+++ DATASET RECORDS

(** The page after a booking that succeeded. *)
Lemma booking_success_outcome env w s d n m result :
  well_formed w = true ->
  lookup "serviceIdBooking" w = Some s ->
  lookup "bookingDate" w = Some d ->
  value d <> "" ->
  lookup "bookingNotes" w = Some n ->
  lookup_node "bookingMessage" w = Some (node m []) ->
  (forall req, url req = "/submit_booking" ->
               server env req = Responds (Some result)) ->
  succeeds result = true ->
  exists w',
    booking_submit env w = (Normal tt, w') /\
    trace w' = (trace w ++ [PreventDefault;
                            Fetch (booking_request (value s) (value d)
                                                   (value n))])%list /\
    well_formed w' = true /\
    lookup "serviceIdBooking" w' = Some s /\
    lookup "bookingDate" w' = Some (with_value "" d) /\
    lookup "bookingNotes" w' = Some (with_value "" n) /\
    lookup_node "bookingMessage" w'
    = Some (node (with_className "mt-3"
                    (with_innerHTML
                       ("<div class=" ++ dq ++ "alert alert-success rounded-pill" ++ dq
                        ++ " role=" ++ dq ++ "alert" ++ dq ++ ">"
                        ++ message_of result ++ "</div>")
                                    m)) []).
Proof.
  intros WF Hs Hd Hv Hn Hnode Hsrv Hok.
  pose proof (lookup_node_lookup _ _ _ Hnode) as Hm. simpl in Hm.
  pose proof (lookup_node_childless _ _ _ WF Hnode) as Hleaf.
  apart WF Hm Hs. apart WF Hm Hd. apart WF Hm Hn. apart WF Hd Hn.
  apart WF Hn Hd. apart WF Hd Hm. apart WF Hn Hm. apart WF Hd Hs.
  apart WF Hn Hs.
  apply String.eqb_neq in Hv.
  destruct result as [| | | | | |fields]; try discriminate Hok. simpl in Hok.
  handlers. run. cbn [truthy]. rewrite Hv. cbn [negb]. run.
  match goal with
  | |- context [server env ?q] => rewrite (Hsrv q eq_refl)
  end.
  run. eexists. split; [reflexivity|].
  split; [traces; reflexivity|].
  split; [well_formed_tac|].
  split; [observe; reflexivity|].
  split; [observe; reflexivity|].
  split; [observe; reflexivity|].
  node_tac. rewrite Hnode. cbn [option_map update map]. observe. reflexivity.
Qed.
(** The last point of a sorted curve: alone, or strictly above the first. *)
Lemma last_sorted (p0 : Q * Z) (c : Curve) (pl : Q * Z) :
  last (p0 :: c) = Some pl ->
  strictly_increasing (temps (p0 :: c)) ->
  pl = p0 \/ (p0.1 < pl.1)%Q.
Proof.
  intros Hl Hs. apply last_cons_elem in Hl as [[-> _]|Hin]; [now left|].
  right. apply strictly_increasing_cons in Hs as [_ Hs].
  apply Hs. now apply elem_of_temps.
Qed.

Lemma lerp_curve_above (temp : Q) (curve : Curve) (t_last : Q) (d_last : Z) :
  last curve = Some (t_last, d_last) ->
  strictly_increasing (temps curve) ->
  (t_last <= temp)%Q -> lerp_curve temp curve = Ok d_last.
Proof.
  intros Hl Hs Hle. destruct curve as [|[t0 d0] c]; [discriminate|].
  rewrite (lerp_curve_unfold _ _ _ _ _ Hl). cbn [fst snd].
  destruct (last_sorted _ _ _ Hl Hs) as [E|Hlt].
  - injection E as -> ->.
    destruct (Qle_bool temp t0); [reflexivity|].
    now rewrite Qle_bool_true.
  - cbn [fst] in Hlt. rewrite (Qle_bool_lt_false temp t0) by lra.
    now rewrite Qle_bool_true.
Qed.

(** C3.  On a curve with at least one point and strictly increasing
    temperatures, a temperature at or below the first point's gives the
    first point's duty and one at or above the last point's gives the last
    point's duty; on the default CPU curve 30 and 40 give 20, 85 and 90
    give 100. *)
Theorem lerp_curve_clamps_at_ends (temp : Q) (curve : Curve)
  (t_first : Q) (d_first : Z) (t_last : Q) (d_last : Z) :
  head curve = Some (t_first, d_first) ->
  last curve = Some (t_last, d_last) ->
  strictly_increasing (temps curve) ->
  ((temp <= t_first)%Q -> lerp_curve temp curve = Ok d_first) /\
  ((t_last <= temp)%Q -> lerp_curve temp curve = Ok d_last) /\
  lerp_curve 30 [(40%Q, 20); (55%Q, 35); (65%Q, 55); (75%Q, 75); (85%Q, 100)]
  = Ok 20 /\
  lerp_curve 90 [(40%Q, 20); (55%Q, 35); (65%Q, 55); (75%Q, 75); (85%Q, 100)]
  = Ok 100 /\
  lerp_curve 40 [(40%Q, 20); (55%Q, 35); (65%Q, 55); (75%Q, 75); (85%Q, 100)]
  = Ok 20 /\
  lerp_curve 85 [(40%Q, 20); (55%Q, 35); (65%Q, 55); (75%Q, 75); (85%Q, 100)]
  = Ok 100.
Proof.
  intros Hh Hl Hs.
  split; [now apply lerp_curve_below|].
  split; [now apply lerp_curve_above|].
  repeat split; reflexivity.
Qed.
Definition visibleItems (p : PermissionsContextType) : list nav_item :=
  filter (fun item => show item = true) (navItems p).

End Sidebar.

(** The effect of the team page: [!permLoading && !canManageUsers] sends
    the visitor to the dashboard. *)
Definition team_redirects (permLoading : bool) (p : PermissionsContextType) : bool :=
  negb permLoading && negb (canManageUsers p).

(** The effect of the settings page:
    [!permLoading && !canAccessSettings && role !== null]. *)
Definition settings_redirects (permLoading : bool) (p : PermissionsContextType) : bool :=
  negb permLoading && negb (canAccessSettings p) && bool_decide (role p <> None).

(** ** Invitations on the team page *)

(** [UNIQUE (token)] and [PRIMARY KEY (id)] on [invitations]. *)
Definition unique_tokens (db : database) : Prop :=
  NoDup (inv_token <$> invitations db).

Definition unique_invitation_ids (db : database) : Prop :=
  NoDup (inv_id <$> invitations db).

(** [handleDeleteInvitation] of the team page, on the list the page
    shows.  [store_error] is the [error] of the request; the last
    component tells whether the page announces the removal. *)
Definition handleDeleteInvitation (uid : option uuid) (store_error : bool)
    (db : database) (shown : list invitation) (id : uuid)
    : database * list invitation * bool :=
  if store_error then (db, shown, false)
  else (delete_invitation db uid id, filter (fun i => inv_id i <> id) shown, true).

++++++
+++ DATASET RECORDS

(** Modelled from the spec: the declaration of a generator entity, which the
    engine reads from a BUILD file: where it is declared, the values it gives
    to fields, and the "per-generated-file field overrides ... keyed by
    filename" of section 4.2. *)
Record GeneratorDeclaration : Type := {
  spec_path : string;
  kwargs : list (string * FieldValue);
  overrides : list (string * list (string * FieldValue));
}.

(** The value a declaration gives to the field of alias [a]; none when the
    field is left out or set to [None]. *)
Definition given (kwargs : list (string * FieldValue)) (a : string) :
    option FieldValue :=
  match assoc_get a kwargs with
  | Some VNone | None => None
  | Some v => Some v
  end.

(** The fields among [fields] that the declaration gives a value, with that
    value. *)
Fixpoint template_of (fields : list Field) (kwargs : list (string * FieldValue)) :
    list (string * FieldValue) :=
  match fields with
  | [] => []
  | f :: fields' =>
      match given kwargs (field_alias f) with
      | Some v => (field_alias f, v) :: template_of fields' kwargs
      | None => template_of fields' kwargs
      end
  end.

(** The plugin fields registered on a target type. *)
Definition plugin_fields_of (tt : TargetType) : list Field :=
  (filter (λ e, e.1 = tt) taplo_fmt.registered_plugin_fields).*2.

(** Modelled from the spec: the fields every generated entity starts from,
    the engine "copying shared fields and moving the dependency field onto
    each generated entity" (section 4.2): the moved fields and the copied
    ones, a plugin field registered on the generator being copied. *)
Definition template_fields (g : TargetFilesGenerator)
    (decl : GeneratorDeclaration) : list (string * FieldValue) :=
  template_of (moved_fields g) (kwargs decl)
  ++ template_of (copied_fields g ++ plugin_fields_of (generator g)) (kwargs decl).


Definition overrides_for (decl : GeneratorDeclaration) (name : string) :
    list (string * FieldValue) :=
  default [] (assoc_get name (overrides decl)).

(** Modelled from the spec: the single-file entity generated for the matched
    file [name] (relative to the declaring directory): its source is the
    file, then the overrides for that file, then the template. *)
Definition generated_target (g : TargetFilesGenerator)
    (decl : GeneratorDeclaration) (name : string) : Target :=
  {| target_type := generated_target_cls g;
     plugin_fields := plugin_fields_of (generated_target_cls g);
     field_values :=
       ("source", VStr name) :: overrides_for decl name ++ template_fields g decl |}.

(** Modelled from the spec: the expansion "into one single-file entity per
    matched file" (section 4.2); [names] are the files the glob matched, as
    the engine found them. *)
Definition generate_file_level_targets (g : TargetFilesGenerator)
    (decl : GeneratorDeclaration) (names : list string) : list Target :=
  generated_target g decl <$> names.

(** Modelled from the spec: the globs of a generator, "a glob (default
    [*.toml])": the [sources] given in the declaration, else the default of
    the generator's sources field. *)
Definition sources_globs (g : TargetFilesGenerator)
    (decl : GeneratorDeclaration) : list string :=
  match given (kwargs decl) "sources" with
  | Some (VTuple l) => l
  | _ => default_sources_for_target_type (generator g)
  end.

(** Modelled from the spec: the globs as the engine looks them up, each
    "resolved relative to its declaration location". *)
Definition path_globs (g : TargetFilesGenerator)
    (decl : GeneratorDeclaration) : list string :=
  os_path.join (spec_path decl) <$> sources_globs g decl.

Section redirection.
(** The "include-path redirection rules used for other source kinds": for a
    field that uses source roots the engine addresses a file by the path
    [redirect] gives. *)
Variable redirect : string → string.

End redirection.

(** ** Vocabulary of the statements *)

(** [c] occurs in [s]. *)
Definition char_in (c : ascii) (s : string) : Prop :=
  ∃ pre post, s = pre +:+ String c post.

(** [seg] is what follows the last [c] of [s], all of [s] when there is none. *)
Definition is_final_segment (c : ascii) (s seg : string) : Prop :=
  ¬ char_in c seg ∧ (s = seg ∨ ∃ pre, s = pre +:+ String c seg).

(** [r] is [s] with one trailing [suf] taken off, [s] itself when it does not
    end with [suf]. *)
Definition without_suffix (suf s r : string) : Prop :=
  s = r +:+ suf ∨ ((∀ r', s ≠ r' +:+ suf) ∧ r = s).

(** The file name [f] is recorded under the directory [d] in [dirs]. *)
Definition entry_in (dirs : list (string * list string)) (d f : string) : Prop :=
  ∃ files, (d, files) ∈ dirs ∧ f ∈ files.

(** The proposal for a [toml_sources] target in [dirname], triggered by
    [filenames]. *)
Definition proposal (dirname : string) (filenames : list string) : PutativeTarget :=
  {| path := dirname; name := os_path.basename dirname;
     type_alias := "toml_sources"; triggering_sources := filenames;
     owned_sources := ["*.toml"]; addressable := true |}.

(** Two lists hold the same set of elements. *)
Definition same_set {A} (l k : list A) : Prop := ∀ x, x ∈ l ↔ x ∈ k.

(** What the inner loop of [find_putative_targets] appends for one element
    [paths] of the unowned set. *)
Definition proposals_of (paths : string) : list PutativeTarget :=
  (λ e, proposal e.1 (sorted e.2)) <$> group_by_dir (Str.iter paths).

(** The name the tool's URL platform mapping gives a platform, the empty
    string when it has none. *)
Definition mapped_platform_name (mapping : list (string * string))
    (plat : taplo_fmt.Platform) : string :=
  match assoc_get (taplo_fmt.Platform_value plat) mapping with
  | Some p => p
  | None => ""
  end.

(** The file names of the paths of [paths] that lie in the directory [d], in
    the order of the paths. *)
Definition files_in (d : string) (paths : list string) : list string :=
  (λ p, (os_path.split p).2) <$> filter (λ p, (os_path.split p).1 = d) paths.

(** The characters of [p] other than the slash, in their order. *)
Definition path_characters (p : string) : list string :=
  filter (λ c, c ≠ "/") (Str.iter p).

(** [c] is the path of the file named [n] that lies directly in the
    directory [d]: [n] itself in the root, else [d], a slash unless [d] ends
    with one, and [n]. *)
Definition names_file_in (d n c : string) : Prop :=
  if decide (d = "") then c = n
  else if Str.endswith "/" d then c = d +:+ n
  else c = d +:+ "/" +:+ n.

++++++

TASK DIRECTIONS —
Show all lines from the listing above in which "each" appears.

ANSWER TO THIS EXERCISE —
    each generated entity" (section 4.2): the moved fields and the copied
(** Modelled from the spec: the globs as the engine looks them up, each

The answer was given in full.